Anyway, we had a busy weekend. You can look at the pictures with captions and comments over here.

May I always have time to quilt

Meaghan sorted my fabric for me.

It’s not all my fabric: this pile is just the large pieces of quilting cottons, the ones I have plans for or need to be inspired by, or have to look at to check against another piece. The “in use” pile.

Not to be confused with the container of just flannel, the large bin of scraps which may have large forgotten bits in it, and the other large container of knits and non-quilting type fabric. Oh, and the bin with in-progress projects that had to be put away for a while until I feel like working on them again.

Faaaaaabric

Meaghan’s making a quilt too.

Meaghan's project

Hers is six-inch squares, finally making use of a stash I got through a long-ago swap. All greens and purples, we hunted and tore and cut our way through my entire stash of fabric so she had as many different pieces as possible.

There is a dearth of some colors in my stash. You can see from the top photo - hardly any reds, minimum orange, barely any yellow. But a riot of pinks a healthy amount of greens and look at all that blue. I blame my mom for that, as she frequently hands over fabric.

It’s funny, I look at the pile and see the quilts I *want* to make; an Amish sunshine and shadow, maybe one really bright and one more subdued. I think I have enough for that. Realizing I have enough florals to make another quilt exactly like the one I have planned for Ron and myself. Queen-sized, old-fashioned florals in soft colors. I am going to have to pay for decent batting on that, as I want a certain look to it after I’m done quilting it. Or the long piece of white that reminds me of the finished spinning spools blocks tucked in a container. The large stack of blue and while fabrics inspire me to do an entire quilt in nothing but blue and white prints. And I don’t even like blue much, but this I know will be gorgeous. It makes me want to do more two-toned quilts, maybe a yellow and white floral with white. Or better yet, my mind wanders, a two-tone quilt in just solids, preferably a red or yellow with white, the block choice showing off something special - a curve, or a pleated part perhaps. Drunkard’s Path or Ohio Star.

I love piecing the tops, whipping them up quickly. The quilting part I can do, it just seems to never get set up. I took my .. er, I mean my mom’s quilt frame down to Rose’s house. Rose, you know Rose. Rose said she’s be happy to quilt for me, she loves it.

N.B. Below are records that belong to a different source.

Lemma throwIfInvalidPosition_ok (r : NdRaster) (position : list Z) :
  _throwIfInvalidPosition r position = Ok tt <-> valid_position r position.
Proof.
  unfold _throwIfInvalidPosition, valid_position. split.
  - destruct (length position =? length (_shape r))%nat eqn:E; simpl; [|discriminate].
    apply Nat.eqb_eq in E. apply check_components_valid. exact E.
  - intros H. rewrite (Forall2_length _ _ _ H), Nat.eqb_refl. simpl.
    apply check_components_ok. exact H.
Qed.

Lemma deref_lookup (h : heap) (l : loc) (a : typedarray) :
  h !! l = Some a -> deref h l = a.
Proof. intros H. unfold deref. rewrite H. reflexivity. Qed.

Lemma deref_insert (h : heap) (l : loc) (a : typedarray) :
  (l < length h)%nat -> deref (<[l := a]> h) l = a.
Proof.
  intros H. unfold deref. rewrite list_lookup_insert_eq by exact H. reflexivity.
Qed.

(** On a raster of dtype [d], [set] at a valid position writes the
    converted bounded value at the offset of the position, and [get] then
    reads it back. *)
Lemma set_get (d : dtype) (r : NdRaster) (h : heap) (position : list Z)
    (v e : value) (a : typedarray) :
  raster_of d r h ->
  h !! _data r = Some a ->
  valid_position r position ->
  isNaN v = Ok false ->
  ta_convert d (set_bounded (DTYPE_TO_BOUND d) v) = Ok e ->
  let off := Z.to_nat (dataOffset r position) in
  let a' := {| ta_dtype := ta_dtype a; ta_elems := <[off := e]> (ta_elems a) |} in
  (off < length (ta_elems a))%nat
  /\ set r h position v = Ok (<[_data r := a']> h)
  /\ get r (<[_data r := a']> h) position = Ok e.
Proof.
  intros [[a0 (Ha0 & Hd & Htot)] Hdt Hst Hb] Ha Hp Hnan Hconv off a'.
  rewrite Ha in Ha0. injection Ha0 as <-. subst d.
  pose proof (dataOffset_range _ _ Hp) as Hoff.
  rewrite <- Hst in Hoff. fold (dataOffset r position) in Hoff.
  rewrite Htot in Hoff. unfold ta_length in Hoff.
  assert (off < length (ta_elems a))%nat as Hlt by (subst off; lia).
  split; [exact Hlt|].
  assert (_throwIfInvalidPosition r position = Ok tt) as Hchk
    by (apply throwIfInvalidPosition_ok; exact Hp).
  split.
  - unfold set. rewrite Hnan. simpl. rewrite Hchk. simpl. rewrite Hb.
    fold (set_bounded (DTYPE_TO_BOUND (ta_dtype a)) v).
    unfold ta_set. rewrite (deref_lookup _ _ _ Ha), Hconv. simpl.
    unfold ta_length.
    destruct (dataOffset r position <? 0) eqn:E1; [lia|].
    destruct (Z.of_nat (length (ta_elems a)) <=? dataOffset r position) eqn:E2; [lia|].
    reflexivity.
  - unfold get. rewrite Hchk. simpl.
    rewrite deref_insert by (eapply lookup_lt_Some; exact Ha).
    unfold ta_get. destruct (dataOffset r position <? 0) eqn:E1; [lia|].
    simpl. fold off. rewrite list_lookup_insert_eq by exact Hlt. reflexivity.
Qed.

One of the few things she can still do. She’s young at heart, can’t get out much and poorer than the church mouse. But her eyes lit up as I set up the frame in front of her favorite chair, made sure she had some quilting thread and promised to bring the needles too. “Well would ya lookit that!” she keeps telling her husband. I brought her a couple tupperware containers, a couple glasses to replace the last of her that broke when her hand shook so bad.

The phone rang. It was her husband, tired and worn. “I hate to tell you this, but you’ll have to come pick up your stuff and take it back. Rose had another mini-stroke, so she won’t be able to quilt.”

Yes, she’s fine now, yes she’s home resting comfortably.

I think when I bring the frame and quilt back I’ll set it up somewhere instead of packing it away again.

More weekend stuff.

I uploaded a bunch of pictures to my flickr. I seem to do them in batches.

And I’m annoyed at ebay buyers. I sold a small pile of stuff, answered a HECK of a lot of questions about shipping (yes, I’ll combine) and then after they won, I sent combined shipping charges, no payment. I sent a reminder. No payment.

If it was one person, that would make sense, but out of 4 buyers, two have neglected to pay after a week. Both for multiple items. One won two auctions, the other won 4.

I may have to threaten them with neutral or even negative feedback.

But! I sold an item on etsy! I was pretty happy ’bout that.